Navigating Phase Transitions with Path-Finding Algorithms: A Strategic Approach to Replica Exchange Monte Carlo

TL;DR

This paper introduces a novel graph-based optimization scheme using Dijkstra's algorithm to enhance replica exchange Monte Carlo efficiency by constructing optimal exchange paths, particularly near phase transitions.

Contribution

It presents a new method that systematically improves replica exchange efficiency by optimizing exchange paths using path-finding algorithms, applicable to systems with slow relaxation.

Findings

Speeds up sampling near critical points

Improves exchange efficiency systematically

Provides insights into relaxation dynamics control

Abstract

The replica exchange method is a powerful tool for overcoming slow relaxation in molecular simulations, but its efficiency depends strongly on the choice of the number and interval of replicas and their exchange probabilities.
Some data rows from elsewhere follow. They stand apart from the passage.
(** *** The steps that maps and sets share *)

Section Shared.
Context {E : Type} (ekey : E -> Z) (out : iter_type_t -> E -> js_out).
Abbreviation repr := (represents h ekey).
Lemma delete_step a w s k o s' : repr w s -> key_ok h k -> memory_ok a -> spec_delete ekey s k = Some (o, s') ->
  exists r c', delete_key (lookup_entry h) a w.1 k = Some (r, c') /\ o = ORes r /\ repr (c', w.2) s'.
Proof.
  intros (l & R & El & F) Hk Ha Hs. unfold spec_delete in Hs. unfold delete_key. rewrite <- El in Hs. destruct (rep_find h ekey R a k Hk Ha) as [(l1 & e & x & l2 & -> & _ & -> & He & _ & Ef)|(_ & -> & _ & Ef)]; rewrite Ef in Hs.
  - destruct (Z.eqb_spec e 0); [contradiction|]. cbn [negb]. destruct (mapM _ s.2) as [cs|] eqn:Em; [|discriminate]. injection Hs as <- <-. eexists _, _. split; [reflexivity|]. split; [reflexivity|]. exists (l1 ++ l2). cbn [fst snd]. split; [apply (rep_drop h ekey R l1 e x l2 eq_refl)|].
    split; [|eapply shift_all; eassumption]. rewrite !map_app. cbn [map snd]. rewrite <- (length_map snd l1), delete_middle. reflexivity.
  - change (0 =? 0) with true. cbn [negb]. injection Hs as <- <-. eexists _, _. split; [reflexivity|]. split; [reflexivity|]. exists l. auto.
Qed.
Lemma finished_all l l' its cs : forallb finished cs = true -> Forall2 (stands_on (E := E) l) its cs -> Forall2 (stands_on (E := E) l') its cs.
Proof.
  intros Hf F. induction F as [|st c its cs [H1 H2] _ IH]; [constructor|]. cbn in Hf. apply andb_true_iff in Hf as [Hc Hf]. constructor; [|auto]. split; [exact H1|]. unfold finished in Hc. destruct c.2; [discriminate|exact H2].
Qed.
Lemma clear_step w s o s' : repr w s -> spec_clear s = Some (o, s') -> exists c', clear_entries w.1 = Some c' /\ o = ORes (Ok js_mkundef) /\ repr (c', w.2) s'.
Proof.
  intros (l & R & El & F) Hs. unfold spec_clear in Hs. destruct (forallb finished s.2) eqn:Ef; [|discriminate]. injection Hs as <- <-. destruct (rep_cleared h ekey w.1 l R) as (c' & -> & R'). exists c'. splits; auto. exists []. cbn [fst snd]. splits; auto. eapply finished_all; eassumption.
Qed.
Lemma iter_step w s type : repr w s -> exists w', with_iter (create_iterator true) type w = Some (OIter, w') /\ repr w' (s.1, s.2 ++ [start_cursor s.1 type]).
Proof.
  intros (l & R & El & F). unfold with_iter, create_iterator. rewrite (rep_head h ekey R). eexists. split; [reflexivity|]. exists l. cbn [fst snd]. splits; auto. apply Forall2_app; [exact F|]. constructor; [|constructor]. rewrite <- El. eapply head_stands, (r_ok _ _ _ _ R).
Qed.
Lemma next_step w s i o s' : repr w s -> spec_next out s i = Some (o, s') -> exists w', with_next (advance out) i w = Some (o, w') /\ repr w' s'.
Proof.
  intros (l & R & El & F) Hs. unfold spec_next, with_next in *. destruct (s.2 !! i) as [[t p]|] eqn:Ei; [|discriminate]. destruct (Forall2_lookup_r _ _ _ _ _ F Ei) as (st & Est & Hst). rewrite Est. destruct p as [n|].
  - destruct (advance_ok h ekey out w.1 l st t n R Hst) as (x & Hx & st' & -> & Hst'). rewrite <- El in Hs. rewrite Hx in Hs. injection Hs as <- <-. eexists. split; [reflexivity|]. exists l. cbn [fst snd]. splits; auto. apply Forall2_insert; assumption.
  - rewrite (advance_end out w.1 st t l Hst). injection Hs as <- <-. eexists. split; [reflexivity|]. exists l. cbn [fst snd]. splits; auto. rewrite list_insert_id by exact Est. exact F.
Qed.
Lemma has_step a w s k : repr w s -> key_ok h k -> memory_ok a -> exists e, lookup_entry h a w.1 k = Some e /\ bool_decide (is_Some (find_key h ekey s.1 k)) = negb (e =? 0) /\
  match find_key h ekey s.1 k with Some (_, x) => e <> 0 /\ c_entries w.1 !! e = Some x | None => e = 0 end.
Proof.
  intros (l & R & El & F) Hk Ha. rewrite <- El. destruct (rep_find h ekey R a k Hk Ha) as [(l1 & e & x & l2 & -> & _ & -> & He & _ & ->)|(_ & -> & _ & ->)].
  - exists e. destruct (Z.eqb_spec e 0); [contradiction|]. splits; auto. apply (rep_entry h ekey R). apply elem_of_app. right. left.
  - exists 0. auto.
Qed.
Lemma count_step w s : repr w s -> HASH_COUNT (c_table w.1) = Z.of_nat (length s.1).
Proof. intros (l & R & El & _). rewrite (rep_count h ekey R), <- El, length_map. reflexivity. Qed.
(** Entries that stay where they are keep their iterators. *)
Lemma grow_step c' cs (l l' : list (Z * E)) (its : list iter_state) : Forall2 (stands_on l) its cs -> rep h ekey c' l' -> (forall i e x, l !! i = Some (e, x) -> exists y, l' !! i = Some (e, y)) -> represents h ekey (c', its) (map snd l', cs).
Proof using. intros F R' Hg. exists l'. cbn [fst snd]. splits; auto. eapply Forall2_impl; [exact F|]. intros st cu. apply stands_grow, Hg. Qed.
End Shared.
(* ===== verification/TaskQueue.v ===== *)
(** * Task queues

    [src/src/modules/timer.c] without the timers themselves: the queues of
    next ticks, microtasks and immediates, how they are drained, and what they
    show to the collector.  Entries are chained through memory; following a
    pointer to a freed entry is [Fault]. *)

From S2P Require Import Prelude Value.

(** ** Entries and queues *)

Inductive mt_kind := MT_CALLBACK | MT_PROMISE_TRIGGER | MT_THENABLE_JOB.
(** [u] is the promise of a trigger and the receiver of a thenable job. *)
Record microtask_entry_t := Microtask { mt_callback : Z; mt_u : Z; mt_next : Z; mt_argc : Z; mt_kind_of : mt_kind; mt_argv : list Z }.
Record immediate_entry_t := Immediate { im_callback : Z; immediate_id : Z; im_active : bool; im_next : Z }.
Inductive which_queue := TICKS | TASKS.
Record queue_t := Queue { q_head : Z; q_tail : Z; q_processing : Z }.
(** [triggers] are the promises whose trigger is queued, [draining] is a field
    of the runtime. *)
Record timer_state := TimerState {
  ts_mts : gmap Z microtask_entry_t; ts_ims : gmap Z immediate_entry_t;
  ts_ticks : queue_t; ts_tasks : queue_t; ts_immediates : Z; ts_immediates_tail : Z; next_immediate_id : Z;
  triggers : gset Z; microtasks_draining : bool }.

Definition no_queue : queue_t := Queue 0 0 0.
Definition timer_state_init : timer_state := TimerState ∅ ∅ no_queue no_queue 0 0 1 ∅ false.
Definition queue_of (q : which_queue) (st : timer_state) : queue_t := match q with TICKS => ts_ticks st | TASKS => ts_tasks st end.
Definition set_queue (q : which_queue) (x : queue_t) (st : timer_state) : timer_state :=
  match q with
  | TICKS => TimerState (ts_mts st) (ts_ims st) x (ts_tasks st) (ts_immediates st) (ts_immediates_tail st) (next_immediate_id st) (triggers st) (microtasks_draining st)
  | TASKS => TimerState (ts_mts st) (ts_ims st) (ts_ticks st) x (ts_immediates st) (ts_immediates_tail st) (next_immediate_id st) (triggers st) (microtasks_draining st)
  end.
Definition set_mts (m : gmap Z microtask_entry_t) (st : timer_state) : timer_state :=
  TimerState m (ts_ims st) (ts_ticks st) (ts_tasks st) (ts_immediates st) (ts_immediates_tail st) (next_immediate_id st) (triggers st) (microtasks_draining st).
Definition set_immediates (m : gmap Z immediate_entry_t) (h t n : Z) (st : timer_state) : timer_state :=
  TimerState (ts_mts st) m (ts_ticks st) (ts_tasks st) h t n (triggers st) (microtasks_draining st).
Definition set_triggers (s : gset Z) (st : timer_state) : timer_state :=
  TimerState (ts_mts st) (ts_ims st) (ts_ticks st) (ts_tasks st) (ts_immediates st) (ts_immediates_tail st) (next_immediate_id st) s (microtasks_draining st).
Definition set_draining (b : bool) (st : timer_state) : timer_state :=
  TimerState (ts_mts st) (ts_ims st) (ts_ticks st) (ts_tasks st) (ts_immediates st) (ts_immediates_tail st) (next_immediate_id st) (triggers st) b.
Definition mt_set_next (e : microtask_entry_t) (n : Z) : microtask_entry_t := Microtask (mt_callback e) (mt_u e) n (mt_argc e) (mt_kind_of e) (mt_argv e).
Definition im_set_next (e : immediate_entry_t) (n : Z) : immediate_entry_t := Immediate (im_callback e) (immediate_id e) (im_active e) n.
Here, we propose a new optimization scheme based on the Dijkstra algorithm that constructs an optimal exchange path by representing replicas and their exchange probabilities as a graph. Inspired by path-finding techniques widely used in computer science, including applications in game algorithms, our approach ensures that transitions follow a minimum entropy gradient path and effectively speeds up sampling even in systems exhibiting slow relaxation near critical points or phase transition regions. The method provides a systematic way to improve replica exchange efficiency and offers new insights into the control of relaxation dynamics, as demonstrated through applications to the solid-liquid phase transition of the Lennard-Jones bulk system.